Saturday, December 19, 2009

Quebec has always been at the forefront of LGBT equality, and this only goes to further their forward thinking that puts them way ahead of the rest of North America, and more in parallel with European acceptance.

The government of Quebec has studied the problem of homophobia for years and is now poised to implement new policies to move beyond "tolerance" and toward "acceptance."

Quebec Justice Minister Kathleen Weil was cited in a Dec. 11 Montreal Gazette article as saying that the aim of the program was to promote societal, as well as legal, equality. Homosexuality as decriminalized in Canada four decades ago, but homophobic attitudes persist.

Despite decades of gains for GLBT Canadians, "sexual diversity is still widely misunderstood," Quebec Premier Jean Charest writes in his introductory remarks to the newly published Quebec Policy Against Homophobia. "Cultures and mindsets remain
marked by homophobic prejudice and sentiment. In families, schools and workplaces, it is not unusual for individuals to face rejection, bullying, and even violent behavior triggered by homophobia. This, in turn, forces them to keep their sexual orientation a secret in order to avoid social disapproval."

Charest’s commentary continues, "An inclusive society such as ours must take the necessary steps to combat homophobic attitudes and behavior patterns, and move towards full acceptance of sexual diversity. By introducing this Québec policy against homophobia, the government hopes to trigger a firm commitment, by institutions and the general population, to fight all forms of homophobia. The policy sets out the government’s goal of removing all the obstacles to full recognition of the social equality of the sexual minorities, at all levels of society. The message is clear: our society has everything to gain from accepting sexual diversity and fighting intolerance."

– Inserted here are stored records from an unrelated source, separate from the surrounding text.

(* ===== verification/Minio.v ===== *)
(** * MinIO storage (src/storage/minio.go)

    [MinioStorage] over the operations of the MinIO client, which is
    third-party: [MinioClient] lists the calls the source makes and
    [MinioClientLaws] what the client documents about them. *)

From S2P Require Import Prelude.
From S2P Require Import Prog.
From S2P Require Import GoStrings.
From S2P Require Import Model.
From S2P Require Import World.
From S2P Require Import Storage.

Class MinioClient := {
  PutObject : string → string → act (res unit);
  GetObject : string → act (res unit);             (* lazy: only opens *)
  ObjectStat : string → act (res string);          (* then the content can be read *)
  ListObjects : string → act (list (res string));  (* recursive; an entry may be an error *)
  RemoveObject : string → act (res unit)
}.

(** What one client call may do to the bucket. *)
Record call_effect {A} (m : act (res A)) (ok : A → gmap string string → gmap string string → Prop) : Prop := {
  ce_step w : storage_step w (m w).2;
  ce_result w :
    match m w with
    | (Ok a, w') => ok a w.(w_blobs) w'.(w_blobs)
    | (Err _, w') => w'.(w_blobs) = w.(w_blobs) ∨ ∃ a, ok a w.(w_blobs) w'.(w_blobs)
    end
}.

Class MinioClientLaws (C : MinioClient) : Prop := {
  put_object k c : call_effect (PutObject k c) (λ _ b b', b' = <[k := c]> b);
  get_object k : call_effect (GetObject k) (λ _ b b', b' = b);
  object_stat k : call_effect (ObjectStat k) (λ c b b', b !! k = Some c ∧ b' = b);
  remove_object k : call_effect (RemoveObject k) (λ _ b b', b' = delete k b);
  list_step p w : storage_step w (ListObjects p w).2;
  list_frame p w : (ListObjects p w).2.(w_blobs) = w.(w_blobs);
  (** Only keys with the prefix, and all of them unless an error is listed. *)
  list_sound p w k : Ok k ∈ (ListObjects p w).1 → HasPrefix k p = true;
  list_complete p w k c :
    (∀ e, Err e ∉ (ListObjects p w).1) →
    w.(w_blobs) !! k = Some c → HasPrefix k p = true → Ok k ∈ (ListObjects p w).1
}.

Class MinioClientBlind (C : MinioClient) : Prop := {
  put_object_blind k c : act_blind (PutObject k c);
  get_object_blind k : act_blind (GetObject k);
  object_stat_blind k : act_blind (ObjectStat k);
  list_objects_blind p : act_blind (ListObjects p);
  remove_object_blind k : act_blind (RemoveObject k)
}.

(** [fmt.Errorf("minio ...: %w", err)] *)
Definition wrapped {A} (pre : string) (r : res A) : res A :=
  match r with Ok a => Ok a | Err e => Err (Wrap pre e) end.

Section minio.
Context `{MinioClient}.

(** The three uploads differ in the object's name and the content type. *)
Definition put (what objectName content : string) : prog world (res string) :=
  r ← call (PutObject objectName content);
  mret (match r with
        | Err e => Err (Wrap ("minio upload " +:+ what +:+ ": ") e)
        | Ok _ => Ok objectName
        end).

Definition minio_UploadArtifact (filepath content : string) : prog world (res string) :=
  put "artifact" (filepath +:+ "/artifact") content.
Definition minio_UploadLog (testUUID runID content : string) : prog world (res string) :=
  put "log" (testUUID +:+ "/log/" +:+ runID +:+ "/log") content.
Definition minio_UploadBlob (objectName content : string) : prog world (res string) :=
  put "blob" objectName content.

Definition minio_DownloadBlob (objectName : string) : prog world (res string) :=
  r ← call (GetObject objectName);
  match r with
  | Err e => mret (Err (Wrap "minio get object: " e))
  | Ok _ =>
      r ← call (ObjectStat objectName);
      mret (wrapped "minio object does not exist: " r)
  end.

Fixpoint remove_all (prefix : string) (objects : list (res string)) : prog world (res unit) :=
  match objects with
  | [] => mret (Ok tt)
  | Err e :: _ => mret (Err (Wrap ("minio list objects for prefix " +:+ Quote prefix +:+ ": ") e))
  | Ok k :: objects =>
      r ← call (RemoveObject k);
      match r with
      | Err e => mret (Err (Wrap ("minio delete object " +:+ Quote k +:+ ": ") e))
      | Ok _ => remove_all prefix objects
      end
  end.
Definition minio_DeletePrefix (prefix : string) : prog world (res unit) :=
  objects ← call (ListObjects prefix);
  remove_all prefix objects.

Definition minio_DeleteObject (objectName : string) : prog world (res unit) :=
  r ← call (RemoveObject objectName);
  mret (wrapped "minio delete object: " r).

Definition MinioStorage : Storage := {|
  UploadArtifact := minio_UploadArtifact;
  UploadLog := minio_UploadLog;
  UploadBlob := minio_UploadBlob;
  DownloadBlob := minio_DownloadBlob;
  DeletePrefix := minio_DeletePrefix;
  DeleteObject := minio_DeleteObject
|}.
End minio.

(** ** The laws of the interface *)
Section laws.
Context `{C : MinioClient} {L : MinioClientLaws C}.

Lemma call_effect_preserves {A} (m : act (res A)) P I :
  call_effect m P → storage_insensitive I → preserves I m (λ _, True).
Proof. intros Hm HI w Hw. split; [|done]. eapply HI; [by eapply ce_step|done]. Qed.

Lemma put_run what k c w :
  match run (put what k c) w with
  | (Ok k', w') => k' = k ∧ w'.(w_blobs) = <[k := c]> w.(w_blobs)
  | (Err _, w') => w'.(w_blobs) = w.(w_blobs) ∨ w'.(w_blobs) = <[k := c]> w.(w_blobs)
  end.
Proof.
  unfold put. rewrite run_call_bind.
  pose proof (ce_result _ _ (put_object k c) w) as Hr.
  destruct (PutObject k c w) as [[u|e] w']; simpl; naive_solver.
Qed.

Lemma put_ok what k c I : storage_insensitive I → prog_ok I (put what k c) (λ _, True).
Proof.
  intros HI. eapply prog_ok_bind; [|intros r _; exact Logic.I].
  apply prog_ok_call. eapply call_effect_preserves; [apply put_object|done].
Qed.

Lemma remove_all_run p objects w :
  (∀ k, Ok k ∈ objects → HasPrefix k p = true) →
  match run (remove_all p objects) w with
  | (Ok _, w') => (∀ e, Err e ∉ objects) ∧
      ∀ k, (Ok k ∈ objects → w'.(w_blobs) !! k = None) ∧
           (Ok k ∉ objects → w'.(w_blobs) !! k = w.(w_blobs) !! k)
  | (Err _, w') => ∀ k, w'.(w_blobs) !! k = w.(w_blobs) !! k ∨
                        (under p k ∧ w'.(w_blobs) !! k = None)
  end.
Proof.
  revert w. induction objects as [|[k|e] objects IH]; intros w Hp; cbn [remove_all].
  - rewrite run_ret. split; [set_solver|]. intros k. set_solver.
  - rewrite run_call_bind. pose proof (ce_result _ _ (remove_object k) w) as Hr.
    destruct (RemoveObject k w) as [[u|e] w'].
    2:{ rewrite run_ret. intros k'. destruct Hr as [->|[_ ->]]; [by left|].
        destruct (decide (k' = k)) as [->|Hkk']; [right|left; by rewrite lookup_delete_ne].
        split; [apply Hp; left|apply lookup_delete_eq]. }
    specialize (IH w' ltac:(set_solver)). destruct (run _ w') as [[?|?] w'']; rewrite Hr in IH.
    + destruct IH as [Hne Hk]. split; [set_solver|]. intros k'. specialize (Hk k').
      destruct (decide (k' = k)) as [->|Hkk'].
      * rewrite lookup_delete_eq in Hk. split; [|set_solver]. intros _.
        destruct (decide (Ok k ∈ objects)) as [?|?]; [|naive_solver].
        naive_solver.
      * rewrite lookup_delete_ne in Hk by done. set_solver.
    + intros k'. destruct (IH k') as [Hk'|?]; [|auto]. destruct (decide (k' = k)) as [->|Hkk'].
      * right. rewrite lookup_delete_eq in Hk'. split; [apply Hp; left|done].
      * left. by rewrite lookup_delete_ne in Hk' by done.
  - rewrite run_ret. auto.
Qed.

Lemma minio_delete_prefix_run p w :
  match run (minio_DeletePrefix p) w with
  | (Ok _, w') => ∀ k, w'.(w_blobs) !! k = if HasPrefix k p then None else w.(w_blobs) !! k
  | (Err _, w') => ∀ k, w'.(w_blobs) !! k = w.(w_blobs) !! k ∨
                        (under p k ∧ w'.(w_blobs) !! k = None)
  end.
Proof.
  unfold minio_DeletePrefix. rewrite run_call_bind.
  pose proof (list_sound p w) as Hsound. pose proof (list_complete p w) as Hcomplete.
  pose proof (list_frame p w) as Hframe.
  destruct (ListObjects p w) as [objects w1]; simpl in *.
  pose proof (remove_all_run p objects w1 Hsound) as Hrun. rewrite Hframe in Hrun.
  destruct (run _ w1) as [[?|?] w']; [|done].
  destruct Hrun as [Hne Hk]. intros k. specialize (Hk k).
  destruct (HasPrefix k p) eqn:Hkp.
  - destruct (w_blobs w !! k) as [c|] eqn:Hwk; [naive_solver|].
    destruct (decide (Ok k ∈ objects)) as [?|?]; naive_solver.
  - destruct (decide (Ok k ∈ objects)) as [?|?]; [|naive_solver].
    rewrite Hsound in Hkp by done. done.
Qed.

Lemma remove_all_ok p objects I :
  storage_insensitive I → prog_ok I (remove_all p objects) (λ _, True).
Proof.
  intros HI. induction objects as [|[k|e] objects IH]; cbn [remove_all]; [done| |done].
  eapply prog_ok_bind; [apply prog_ok_call; eapply call_effect_preserves; [apply remove_object|done]|].
  intros [u|e] _; [apply IH|done].
Qed.

Lemma minio_download_run k w :
  match run (minio_DownloadBlob k) w with
  | (Ok c, w') => w.(w_blobs) !! k = Some c ∧ w'.(w_blobs) = w.(w_blobs)
  | (Err _, w') => w'.(w_blobs) = w.(w_blobs)
  end.
Proof.
  unfold minio_DownloadBlob. rewrite run_call_bind.
  pose proof (ce_result _ _ (get_object k) w) as Hg.
  destruct (GetObject k w) as [[u|e] w1]; [|rewrite run_ret; by destruct Hg as [?|[_ ?]]].
  rewrite run_call_bind. pose proof (ce_result _ _ (object_stat k) w1) as Hs.
  destruct (ObjectStat k w1) as [[c|e] w2]; rewrite run_ret; simpl in *; rewrite <-Hg; [tauto|naive_solver].
Qed.

#[export] Instance MinioStorageFrame : StorageFrame MinioStorage.
Proof.
  split; intros.
  - by apply put_ok.
  - by apply put_ok.
  - by apply put_ok.
  - eapply prog_ok_bind; [apply prog_ok_call; eapply call_effect_preserves; [apply get_object|done]|].
    intros [u|e] _; [|done].
    eapply prog_ok_bind; [apply prog_ok_call; eapply call_effect_preserves; [apply object_stat|done]|done].
  - eapply prog_ok_bind; [|intros; by apply remove_all_ok].
    apply (prog_ok_call _ _ (λ _, True)). intros w Hw. split; [|done].
    eapply H; [apply list_step|done].
  - eapply prog_ok_bind; [apply prog_ok_call; eapply call_effect_preserves; [apply remove_object|done]|done].
  - pose proof (minio_download_run k w) as H. change (DownloadBlob k) with (minio_DownloadBlob k).
    destruct (run (minio_DownloadBlob k) w) as [[c|e] w']; simpl; tauto.
Qed.

#[export] Instance MinioStorageCore : StorageCore MinioStorage.
Proof.
  split; [apply _|intros..].
  - exact (put_run "artifact" (artifact_key uuid) content w).
  - exact (put_run "log" (log_key uuid rid) content w).
  - exact (put_run "blob" k0 content w).
  - apply minio_download_run.
  - change (DeleteObject k) with (minio_DeleteObject k).
    unfold minio_DeleteObject. rewrite run_call_bind.
    pose proof (ce_result _ _ (remove_object k) w) as Hr.
    destruct (RemoveObject k w) as [[u|e] w']; rewrite run_ret; simpl; naive_solver.
Qed.

#[export] Instance MinioStorageLaws : StorageLaws MinioStorage.
Proof. split; [apply _|]. intros p w. apply minio_delete_prefix_run. Qed.
End laws.

#[export] Instance MinioStorageBlind `{C : MinioClient} {L : MinioClientBlind C} : StorageBlind MinioStorage.
Proof.
  assert (∀ what k c, blind (put what k c)) as Hput.
  { intros. apply blind_bind; [apply blind_call, put_object_blind|intros r; apply blind_ret]. }
  assert (∀ p objects, blind (remove_all p objects)) as Hremove.
  { intros p objects. induction objects as [|[k|e] objects IH]; cbn [remove_all]; [apply blind_ret| |apply blind_ret].
    apply blind_bind; [apply blind_call, remove_object_blind|]. intros [u|e]; [exact IH|apply blind_ret]. }
  split; intros; [apply Hput..| | |].
  - apply blind_bind; [apply blind_call, get_object_blind|]. intros [u|e]; [|apply blind_ret].
    apply blind_bind; [apply blind_call, object_stat_blind|intros r; apply blind_ret].
  - apply blind_bind; [apply blind_call, list_objects_blind|]. intros objects. apply Hremove.
  - apply blind_bind; [apply blind_call, remove_object_blind|intros r; apply blind_ret].
Qed.

(** C32: the MinIO store keeps the promises of the interface the server relies on.
    Over a client that works as documented an upload stores exactly the object it
    names, a download returns what is stored, and deleting a prefix either empties
    it, reading the listing's errors as failures, or fails and has removed only
    objects below it. *)
Theorem Minio_refines_Storage `{C : MinioClient} `{!MinioClientLaws C} `{!MinioClientBlind C} :
  StorageLaws MinioStorage ∧ StorageBlind MinioStorage.
Proof. split; apply _. Qed.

The new policies are based on the findings of a 2007 report looking into the prevalence of homophobia in Quebec’s schools, workplaces, and medical care facilities, an Aug. 16 Canadian Press article reported. That report found that GLBT youth were particularly hard hit by homophobia, with a suicide rate of up to sixteen times greater than straight youth.

"Minorities are often confronted with obstacles, obstacles that stop them from reaching their full potential as human beings," Weil said. "Society can’t afford that, can’t afford to lose these great people."

The next step is the development of a pan-ministerial committee that will create a comprehensive "action plan," the article said, which is expected to take another year. After final evaluations, the plan will be put into effect.

"By creating this policy, we need the adherence of the community at large," Weil said.

Gai Écoute crisis phone line chair Laurent McCutcheon told the Montreal Gazette that although Quebec was at the vanguard of GLBT equality, society was still only at the point of "tolerance" for gays and lesbians and their families. "What we are seeking is acceptance," said McCutcheon.